--- START ---

(* ===== verification/Ids.v ===== *)
(** * Identifiers as text, and pkg/pgconv, pkg/ptr

    The text of a UUID determines it, so the names that the sandbox service
    and the dispatcher derive from UUIDs (VM ids, socket paths, message ids)
    tell sandboxes apart.  A [pgtype] value with its [Valid] flag is an
    [option]. *)

From S2P Require Import Prelude GoStrings GoNet AppErrors VmmConfig Outbox Sandbox IdentityDB Repositories Identity.
Open Scope Z_scope.

(** ** pkg/pgconv *)

(** [pgtype.UUID.Scan] *)
Definition UUIDFromString (Scan : string → result Z) (value : string) : result (option Z) :=
  match Scan value with
  | Err e => Err (Errorf "parse uuid: %w" [e])
  | Ok id => Ok (Some id)
  end.
(** [%x] of a slice of bytes *)
Definition UUIDToString (id : option Z) : string :=
  match id with
  | None => ""
  | Some u =>
      let slice i j := hex_encode (uuid_byte u <$> seq i (j - i)) in
      slice 0%nat 4%nat +:+ "-" +:+ slice 4%nat 6%nat +:+ "-" +:+ slice 6%nat 8%nat +:+ "-"
        +:+ slice 8%nat 10%nat +:+ "-" +:+ slice 10%nat 16%nat
  end.
Definition TextFromString (value : string) : option string := if bool_decide (value = "") then None else Some value.
Definition NullableText (value : option string) : option string :=
  match value with None => None | Some v => Some v end.
Definition TextToString (value : option string) : string := match value with None => "" | Some v => v end.

(** A value of type [any]: what sqlc emits for a domain, or something that
    [fmt.Sprint] prints. *)
Inductive AnyValue := AnyNil | AnyString (s : string) | AnyBytes (b : list Z) | AnyOther (printed : string).
Definition any_String (value : AnyValue) : string :=
  match value with
  | AnyNil => ""
  | AnyString s => s
  | AnyBytes b => of_bytes b
  | AnyOther s => s
  end.
Definition NullableString (value : AnyValue) : option string :=
  match value with AnyNil => None | _ => Some (any_String value) end.

Definition TimestamptzToTimePtr (value : option Z) : option Z := match value with None => None | Some t => Some t end.

(** ** pkg/ptr *)

Definition To {T} (value : T) : option T := Some value.
Definition Clone {T} (value : option T) : option T := match value with None => None | Some v => Some v end.
Definition Deref {T} (zero : T) (value : option T) : T := match value with None => zero | Some v => v end.
Definition ValueOr {T} (value : option T) (fallback : T) : T := match value with None => fallback | Some v => v end.
Definition Equal {T} `{EqDecision T} (left right : option T) : bool :=
  match left, right with
  | Some l, Some r => bool_decide (l = r)
  | _, _ => bool_decide (left = None) && bool_decide (right = None)
  end.

(** ** The text of a UUID *)

(** The inverse: the digits without the dashes. *)
Definition uuid_of_text (s : string) : option Z :=
  l ← hex_decode_bytes (filter (λ b, b ≠ 45) (bytes s)); Some (foldl (λ acc b, acc * 256 + b) 0 l).

Lemma uuid_byte_range u i : is_byte (uuid_byte u i).
Proof.
  unfold is_byte, uuid_byte. change 255 with (Z.ones 8). rewrite Z.land_ones by lia. apply Z.mod_pos_bound. lia.
Qed.
Lemma uuid_bytes_range u l : Forall is_byte (uuid_byte u <$> l).
Proof. apply Forall_fmap, Forall_forall. intros i _. apply uuid_byte_range. Qed.
(** Reading the bytes from the top gives the number back. *)
Lemma uuid_bytes_value u i n : (i + n = 16)%nat →
  foldl (λ acc b, acc * 256 + b) (Z.shiftr u (8 * Z.of_nat n)) (uuid_byte u <$> seq i n) = u.
Proof.
  revert i. induction n as [|n IH]; intros i Hi; cbn [seq fmap list_fmap foldl].
  - by rewrite Z.shiftr_0_r.
  - replace (Z.shiftr u (8 * Z.of_nat (S n)) * 256 + uuid_byte u i) with (Z.shiftr u (8 * Z.of_nat n));
      [apply IH; lia|].
    unfold uuid_byte. replace (8 * (15 - Z.of_nat i)) with (8 * Z.of_nat n) by lia.
    change 255 with (Z.ones 8). rewrite Z.land_ones by lia.
    replace (8 * Z.of_nat (S n)) with (8 * Z.of_nat n + 8) by lia. rewrite <- Z.shiftr_shiftr by lia.
    rewrite (Z.shiftr_div_pow2 (Z.shiftr _ _) 8) by lia. change (2 ^ 8) with 256.
    pose proof (Z.div_mod (Z.shiftr u (8 * Z.of_nat n)) 256). lia.
Qed.

Lemma hex_digit_alnum d : 0 ≤ d < 16 → 48 ≤ hex_digit d ≤ 57 ∨ 97 ≤ hex_digit d ≤ 102.
Proof. unfold hex_digit. destruct (Z.ltb_spec d 10); lia. Qed.
Lemma hex_bytes_alnum l : Forall is_byte l → Forall (λ b, 48 ≤ b ≤ 57 ∨ 97 ≤ b ≤ 102) (flat_map hex_byte l).
Proof.
  induction 1 as [|b l Hb _ IH]; [constructor|]. unfold is_byte in Hb. simpl.
  pose proof (Z.mod_pos_bound b 16).
  assert (0 ≤ b / 16 < 16) by (split; [apply Z.div_pos|apply Z.div_lt_upper_bound]; lia).
  repeat (constructor; [apply hex_digit_alnum; lia|]). exact IH.
Qed.
Lemma filter_hex l : Forall is_byte l → filter (λ b, b ≠ 45) (flat_map hex_byte l) = flat_map hex_byte l.
Proof.
  intros Hl%hex_bytes_alnum. induction Hl as [|b k Hb _ IH]; [done|]. rewrite filter_cons_True by lia. by rewrite IH.
Qed.
Lemma bytes_hex l : Forall is_byte l → bytes (hex_encode l) = flat_map hex_byte l.
Proof. intros Hl. unfold hex_encode. by rewrite bytes_of_bytes by by apply hex_bytes_range. Qed.

Lemma uuid_text_parts u :
  bytes (uuid_String u) = flat_map hex_byte (uuid_byte u <$> seq 0 4) ++ [45] ++
    flat_map hex_byte (uuid_byte u <$> seq 4 2) ++ [45] ++ flat_map hex_byte (uuid_byte u <$> seq 6 2) ++ [45] ++
    flat_map hex_byte (uuid_byte u <$> seq 8 2) ++ [45] ++ flat_map hex_byte (uuid_byte u <$> seq 10 6).
Proof. unfold uuid_String. rewrite !bytes_app, !bytes_hex by apply uuid_bytes_range. done. Qed.

Lemma uuid_of_text_String u : 0 ≤ u < 2 ^ 128 → uuid_of_text (uuid_String u) = Some u.
Proof.
  intros Hu. unfold uuid_of_text. rewrite uuid_text_parts, !filter_app, !filter_hex by apply uuid_bytes_range.
  change (filter (λ b, b ≠ 45) [45]) with (@nil Z). rewrite !app_nil_l, <- !flat_map_app, <- !fmap_app.
  change (seq 0 4 ++ seq 4 2 ++ seq 6 2 ++ seq 8 2 ++ seq 10 6) with (seq 0 16).
  pose proof (hex_decode_encode _ (uuid_bytes_range u (seq 0 16))) as Hd.
  unfold hex_decode in Hd. rewrite bytes_hex in Hd by apply uuid_bytes_range. rewrite Hd. cbn [mbind option_bind].
  f_equal. rewrite <- (uuid_bytes_value u 0 16) at 2 by done. f_equal.
  symmetry. rewrite Z.shiftr_div_pow2 by lia. apply Z.div_small. exact Hu.
Qed.
Lemma uuid_String_inj u v : 0 ≤ u < 2 ^ 128 → 0 ≤ v < 2 ^ 128 → uuid_String u = uuid_String v → u = v.
Proof.
  intros Hu Hv E. apply (f_equal uuid_of_text) in E. rewrite !uuid_of_text_String in E by done. congruence.
Qed.
Lemma uuid_String_length u : String.length (uuid_String u) = 36%nat.
Proof.
  unfold uuid_String. repeat (rewrite str_length_app || rewrite hex_encode_length || rewrite length_fmap || rewrite length_seq).
  reflexivity.
Qed.

Lemma uuid_String_plain u : Forall plain (bytes (uuid_String u)).
Proof.
  rewrite uuid_text_parts.
  assert (∀ l, Forall is_byte l → Forall plain (flat_map hex_byte l)) as Hhex.
  { intros l Hl%hex_bytes_alnum. eapply Forall_impl; [exact Hl|]. unfold plain. intros b. cbn. lia. }
  rewrite !Forall_app. split_and!; try (apply Hhex, uuid_bytes_range); by repeat constructor.
Qed.
Lemma uuid_String_trimmed u : TrimSpace (uuid_String u) = uuid_String u.
Proof. apply TrimSpace_plain, uuid_String_plain. Qed.

(** ** What the names are for *)

Lemma str_app_inj_l (s t t' : string) : s +:+ t = s +:+ t' → t = t'.
Proof. induction s as [|c s IH]; [done|]. intros [= E]. by apply IH. Qed.
Lemma str_app_inj_r (s s' t : string) : s +:+ t = s' +:+ t → s = s'.
Proof.
  intros E. apply bytes_inj. apply (f_equal bytes) in E. rewrite !bytes_app in E. by apply app_inv_tail in E.
Qed.
Lemma str_app_same_length (s s' t t' : string) :
  String.length s = String.length s' → s +:+ t = s' +:+ t' → s = s' ∧ t = t'.
Proof.
  intros Hl E. apply (f_equal bytes) in E. rewrite !bytes_app in E.
  apply app_inj_1 in E as [? ?]; [|by rewrite !length_bytes]. split; by apply bytes_inj.
Qed.

Lemma newVMID_inj u v : 0 ≤ u < 2 ^ 128 → 0 ≤ v < 2 ^ 128 → newVMID u = newVMID v → u = v.
Proof. intros Hu Hv E%str_app_inj_l. by apply uuid_String_inj. Qed.
Lemma newVMID_valid u : validateVMID (newVMID u) = Ok tt.
Proof.
  unfold validateVMID. rewrite bool_decide_eq_false_2 by done.
  assert (len (newVMID u) = 40) as ->.
  { unfold len, newVMID. by rewrite str_length_app, uuid_String_length. }
  cbn [Z.ltb Z.compare]. assert (ContainsAny (newVMID u) vmid_bad_chars = false) as ->; [|done].
  apply ContainsAny_false. unfold newVMID. rewrite bytes_app, uuid_text_parts.
  assert (∀ b, b ∈ bytes vmid_bad_chars → ¬ (48 ≤ b ≤ 57 ∨ 97 ≤ b ≤ 102) ∧ b ≠ 45 ∧ b ∉ bytes "sbx-") as Hbad.
  { assert (Forall (λ b, ¬ (48 ≤ b ≤ 57 ∨ 97 ≤ b ≤ 102) ∧ b ≠ 45 ∧ b ∉ bytes "sbx-") (bytes vmid_bad_chars)) as Hf.
    { change (bytes vmid_bad_chars) with [47; 92; 92; 58; 42; 63; 34; 60; 62; 124].
      change (bytes "sbx-") with [115; 98; 120; 45]. repeat constructor; try lia; set_solver. }
    intros b Hb. by eapply Forall_forall in Hf. }
  assert (∀ l, Forall is_byte l → Forall (λ b, b ∉ bytes vmid_bad_chars) (flat_map hex_byte l)) as Hhex.
  { intros l Hl%hex_bytes_alnum. eapply Forall_impl; [exact Hl|]. intros b Hb Hin. by destruct (Hbad b Hin). }
  rewrite !Forall_app. split_and!; try (apply Hhex, uuid_bytes_range);
    apply Forall_forall; intros b Hb Hin; destruct (Hbad b Hin) as (_ & Hd & Hs); [done|..];
    apply list_elem_of_singleton in Hb; congruence.
Qed.
(** A bus that keeps the message ids. *)
Definition id_log : option (string → LifecycleEvent → string → ST (list string) unit) :=
  Some (λ _ _ id b, (Ok tt, b ++ [id])).

(** C30: The names that are derived from UUIDs tell sandboxes apart: the VM ids
    of the service are accepted by the manager, different ones lead to
    different API sockets, and the message id by which JetStream drops
    duplicates is the same only for the same job of the same sandbox. *)
Theorem names_tell_sandboxes_apart tempDir subject subject' ev ev' u v :
  0 ≤ u < 2 ^ 128 → 0 ≤ v < 2 ^ 128 →
  0 ≤ ev_SandboxID ev < 2 ^ 128 → 0 ≤ ev_SandboxID ev' < 2 ^ 128 →
  validateVMID (newVMID u) = Ok tt ∧
  (socketPathForSandbox tempDir (newVMID u) = socketPathForSandbox tempDir (newVMID v) ↔ u = v) ∧
  ((publish id_log subject ev []).2 = (publish id_log subject' ev' []).2 ↔
   ev_SandboxID ev = ev_SandboxID ev' ∧ subject = subject').
Proof.
  intros Hu Hv He He'. split_and!; [apply newVMID_valid|split; [|by intros ->]|split; [|intros [E ->]; cbn; by rewrite E]].
  - unfold socketPathForSandbox. intros E. do 2 apply str_app_inj_l in E. by apply str_app_inj_r, newVMID_inj in E.
  - unfold publish, id_log. cbn [snd app]. intros E. apply (f_equal (λ l, nth 0 l EmptyString)) in E. cbn [nth] in E.
    apply str_app_same_length in E as [Ei Es]; [|by rewrite !uuid_String_length].
    apply (str_app_inj_l ":") in Es. split; [by apply uuid_String_inj|done].
Qed.

Lemma names_tell_sandboxes_apart_witness :
  validateVMID (newVMID 3) = Ok tt ∧ socketPathForSandbox "/tmp" (newVMID 3) ≠ socketPathForSandbox "/tmp" (newVMID 4).
Proof.
  destruct (names_tell_sandboxes_apart "/tmp" SubjectSandboxCreate SubjectSandboxDestroy
    (mkLifecycleEvent 10 2 (newVMID 3)) (mkLifecycleEvent 10 2 (newVMID 3)) 3 4) as (H1 & H2 & _); [done..|].
  split; [exact H1|]. rewrite H2. done.
Defined.

(** The text of an id in the database is the text of the id in the program,
    and it can be read back. *)
Lemma UUIDToString_roundtrip u : 0 ≤ u < 2 ^ 128 → uuid_of_text (UUIDToString (Some u)) = Some u.
Proof. apply uuid_of_text_String. Qed.
Lemma start_works ctx p i cid (w : W) :
  ctx_err ctx = None → up_with StateConfigured cid i → net_after fs cfg T0 s0 w →
  ∃ i' w', Start ctx (p, i, w) = (Ok tt, (p, i', w')) ∧ net_after fs cfg T0 s0 w' ∧
    up_with StateRunning cid i' ∧ i_SocketPath i' = i_SocketPath i ∧ i_ID i' = i_ID i.
Proof.
  intros Hc (Hst & [m Hm] & Hcold & Hnet) Hw. unfold Start, start_begin. rewrite bool_decide_eq_true_2, Hm by done.
  cbn [negb i_snapCfg set_state]. rewrite Hcold.
  destruct (ok_Start fs ctx m w (proj1 Hw) Hc) as (w1 & -> & Hh1 & Hs1).
  unfold start_done. cbn [i_state set_state]. rewrite bool_decide_eq_true_2 by done. cbn [negb].
  eexists _, w1. split; [done|]. split; [by eapply net_after_step|]. split; [|done].
  split_and!; [done|by exists m|done|done].
Qed.

Lemma stop_works ctx p i cid (w : W) :
  ctx_err ctx = None → up_with StateRunning cid i → i_SocketPath i ∉ fs → net_after fs cfg T0 s0 w →
  ∃ i' w', Stop ctx (p, i, w) = (Ok tt, (Ipam.Release (GuestIP cfg) cid p, i', w')) ∧ net_before fs T0 s0 w'.
Proof.
  intros Hc (Hst & [m Hm] & _ & a & Hnet & Hcfg & Hcid & Hrel & Hcl) Hsock Hw. unfold Stop, stop_begin.
  rewrite Hst. cbn [stoppable negb i_machine i_network i_SocketPath set_state]. rewrite Hm, Hnet. unfold stop_machine.
  destruct (ok_StopVMM fs m w (proj1 Hw)) as (w1 & -> & Hh1 & Hs1).
  pose proof (net_after_step _ _ Hh1 Hs1 Hw) as Hw1. unfold stop_network.
  destruct (release_works fs cfg cfg_valid ports_distinct T0 s0 tap_new entries_new ctx p a w1 Hc Hcfg Hrel Hcl Hw1)
    as (a' & w2 & -> & Hw2). unfold stop_socket.
  destruct (ok_Remove fs (i_SocketPath i) w2 (proj1 Hw2) Hsock) as (r & w3 & -> & Hr & Hh3 & Hs3).
  exists (set_state StateStopped (set_machine None (set_network (Some a') (set_state StateStopping i)))), w3. rewrite Hcid.
  split; [|by eapply net_before_step]. by destruct Hr as [-> | ->].
Qed.
End Machine.

(** ** The manager *)

Section Managed.
Context {W : Type} `{HealthyHost W} (fs : list string).
Context (T0 : gset string) (s0 : NftSets).

(** The manager has room for one more VM, whose names are not in use. *)
Record room_for (vmID : string) (m : Manager) : Prop := {
  room_capacity : at_capacity m = false;
  room_id : m_instances m !! vmID = None;
  room_pool : ipam_wf (m_ipam m) ∧ freeSubnets (m_ipam m) ≠ [] ∧ freeCIDs (m_ipam m) ≠ [];
  room_uplink : UplinkInterface (m_netCfg m) ≠ "";
  room_ports : forallb port_ok (AllowedPorts (m_netCfg m)) = true ∧ NoDup (AllowedPorts (m_netCfg m));
  room_boot : bootable fs (m_baseCfg m) (m_snapCfg m);
  room_socket : socket_path (m_tempDir m) vmID ∉ fs;
  room_tap : uniqueTapName vmID ∉ T0 ∧ tap_fresh (uniqueTapName vmID) s0;
}.

(** What the manager [m1] holds for a VM that runs, when it was [m] before. *)
Record vm_up (vmID : string) (m m1 : Manager) (cfg : Config) (cid : Z) (inst : nat) (i : Instance) : Prop := {
  up_entry : m_instances m1 = <[vmID := inst]> (m_instances m);
  up_heap : m_heap m1 !! inst = Some i;
  up_instance : up_with cfg StateRunning cid i ∧ i_ID i = vmID;
  up_socket : i_SocketPath i = socket_path (m_tempDir m) vmID;
  up_lease : Allocate vmID (m_netCfg m) (m_ipam m) = (Ok (cfg, cid), m_ipam m1);
}.

Lemma create_vm_works vmID m (w : W) :
  validateVMID vmID = Ok tt → room_for vmID m →
  ∃ inst m', CreateVM vmID (m, w) = (Ok inst, (m', w)).
Proof.
  intros Hid R. pose proof (room_id _ _ R) as Hnew. destruct (room_pool _ _ R) as (_ & Hpool).
  unfold CreateVM. rewrite Hid. unfold create_admit. rewrite (room_capacity _ _ R), Hnew.
  unfold create_acquire, Acquire. apply (allocate_succeeds_iff vmID (m_netCfg m)) in Hpool.
  destruct (Allocate vmID (m_netCfg m) (m_ipam m)) as [[[cfg cid]|] p]; [|done].
  unfold create_register. cbn [m_instances set_ipam]. rewrite Hnew.
  change (at_capacity (set_ipam p m)) with (at_capacity m). rewrite (room_capacity _ _ R). by eexists _, _.
Qed.

(** An instance's method that succeeds *)
Lemma on_instance_works {A} inst (f : ST (VM W) A) m (w : W) i r p' i' w' :
  m_heap m !! inst = Some i → f (m_ipam m, i, w) = (r, (p', i', w')) →
  on_instance inst f (m, w) = (r, (set_ipam p' (set_heap (<[inst := i']> (m_heap m)) m), w')).
Proof. intros Hi E. unfold on_instance. by rewrite Hi, E. Qed.

(** The configuration that the pool gives is fit for the host. *)
Lemma room_config vmID m cfg cid p :
  room_for vmID m → Allocate vmID (m_netCfg m) (m_ipam m) = (Ok (cfg, cid), p) →
  validateNftConfig cfg = Ok tt ∧ NoDup (AllowedPorts cfg) ∧ TapName cfg ∉ T0 ∧ tap_fresh (TapName cfg) s0.
Proof.
  intros R Hall. destruct (room_pool _ _ R) as (Hwf & _). destruct (room_ports _ _ R) as [Hp Hnd].
  split; [by eapply allocated_config_valid; [..|apply (room_uplink _ _ R)|]|].
  destruct (allocate_inv _ _ _ _ _ _ Hwf Hall) as (k & x & y & _ & _ & _ & _ & _ & _ & _ & _ & -> & -> & _).
  split; [done|]. apply (room_tap _ _ R).
Qed.

Lemma provision_body_works ctx vmID m (w : W) :
  ctx_err ctx = None → validateVMID vmID = Ok tt → room_for vmID m → net_before fs T0 s0 w →
  ∃ inst m1 w1 cfg cid i, provision_body ctx vmID (m, w) = (Ok inst, (m1, w1)) ∧
    vm_up vmID m m1 cfg cid inst i ∧ net_after fs cfg T0 s0 w1 ∧ m_provision m1 = m_provision m.
Proof.
  intros Hc Hv0 R Hw. unfold provision_body. rewrite Hc.
  destruct (create_vm_works vmID m w Hv0 R) as (inst & m1 & E1). rewrite E1.
  destruct (create_succeeds _ _ _ _ _ _ E1) as (_ & _ & Hm1 & _ & _ & Hp1 & a & Hall & Hcl & Hrel & Hh1).
  destruct (room_config _ _ _ _ _ R Hall) as (Hv & Hnd & Ht & He). set (i := NewInstance _ _ _ _ _ _) in Hh1.
  assert (m_heap m1 !! inst = Some i) as Hi by by rewrite Hh1, lookup_insert_eq.
  assert (created_with fs (a_cfg a) a i) as Hcreated by (split_and!; [done..|apply (room_boot _ _ R)]).
  destruct (configure_works fs (a_cfg a) T0 s0 Hv Hnd Ht He ctx (m_ipam m1) i a w Hc Hcreated Hw)
    as (i2 & w2 & E2 & Hw2 & Hup2 & Hs2 & Hid2).
  rewrite (on_instance_works _ _ _ _ _ _ _ _ _ Hi E2). set (m2 := set_ipam _ _).
  assert (m_heap m2 !! inst = Some i2) as Hi2 by (cbn; by rewrite lookup_insert_eq).
  destruct (start_works fs (a_cfg a) T0 s0 ctx (m_ipam m2) i2 (a_cid a) w2 Hc Hup2 Hw2)
    as (i3 & w3 & E3 & Hw3 & Hup3 & Hs3 & Hid3).
  rewrite (on_instance_works _ _ _ _ _ _ _ _ _ Hi2 E3).
  eexists inst, _, w3, (a_cfg a), (a_cid a), i3. split; [done|]. split; [|done].
  split; cbn; [done|by rewrite lookup_insert_eq| |by rewrite Hs3, Hs2|done].
  by rewrite Hid3, Hid2.
Qed.

(** Provisioning succeeds when a slot is free. *)
Lemma provision_works ctx vmID m (w : W) :
  ctx_err ctx = None → validateVMID vmID = Ok tt → m_provision m < MaxConcurrentProvision (m_limits m) →
  room_for vmID m → net_before fs T0 s0 w →
  ∃ inst m1 w1 cfg cid i, ProvisionVM ctx vmID (m, w) = (Ok inst, (m1, w1)) ∧
    vm_up vmID m m1 cfg cid inst i ∧ net_after fs cfg T0 s0 w1.
Proof.
  intros Hc Hv Hslot R Hw. unfold ProvisionVM. rewrite (proj2 (Z.ltb_lt _ _) Hslot).
  assert (room_for vmID (set_provision (m_provision m + 1) m)) as R' by by destruct R; split.
  destruct (provision_body_works ctx vmID _ w Hc Hv R' Hw) as (inst & m1 & w1 & cfg & cid & i & -> & [] & Hw1 & _).
  by eexists inst, _, w1, cfg, cid, i.
Qed.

--- END ---

▶ _Brief_:
Print again the lines of the entries above that fall between the line holding "unfold uuid_String. repeat" and the line holding "Lemma newVMID_inj u", inclusive, exactly as they stand.

▶ _Exercise solution_:
  unfold uuid_String. repeat (rewrite str_length_app || rewrite hex_encode_length || rewrite length_fmap || rewrite length_seq).
  reflexivity.
Qed.

Lemma uuid_String_plain u : Forall plain (bytes (uuid_String u)).
Proof.
  rewrite uuid_text_parts.
  assert (∀ l, Forall is_byte l → Forall plain (flat_map hex_byte l)) as Hhex.
  { intros l Hl%hex_bytes_alnum. eapply Forall_impl; [exact Hl|]. unfold plain. intros b. cbn. lia. }
  rewrite !Forall_app. split_and!; try (apply Hhex, uuid_bytes_range); by repeat constructor.
Qed.
Lemma uuid_String_trimmed u : TrimSpace (uuid_String u) = uuid_String u.
Proof. apply TrimSpace_plain, uuid_String_plain. Qed.

(** ** What the names are for *)

Lemma str_app_inj_l (s t t' : string) : s +:+ t = s +:+ t' → t = t'.
Proof. induction s as [|c s IH]; [done|]. intros [= E]. by apply IH. Qed.
Lemma str_app_inj_r (s s' t : string) : s +:+ t = s' +:+ t → s = s'.
Proof.
  intros E. apply bytes_inj. apply (f_equal bytes) in E. rewrite !bytes_app in E. by apply app_inv_tail in E.
Qed.
Lemma str_app_same_length (s s' t t' : string) :
  String.length s = String.length s' → s +:+ t = s' +:+ t' → s = s' ∧ t = t'.
Proof.
  intros Hl E. apply (f_equal bytes) in E. rewrite !bytes_app in E.
  apply app_inj_1 in E as [? ?]; [|by rewrite !length_bytes]. split; by apply bytes_inj.
Qed.

Lemma newVMID_inj u v : 0 ≤ u < 2 ^ 128 → 0 ≤ v < 2 ^ 128 → newVMID u = newVMID v → u = v.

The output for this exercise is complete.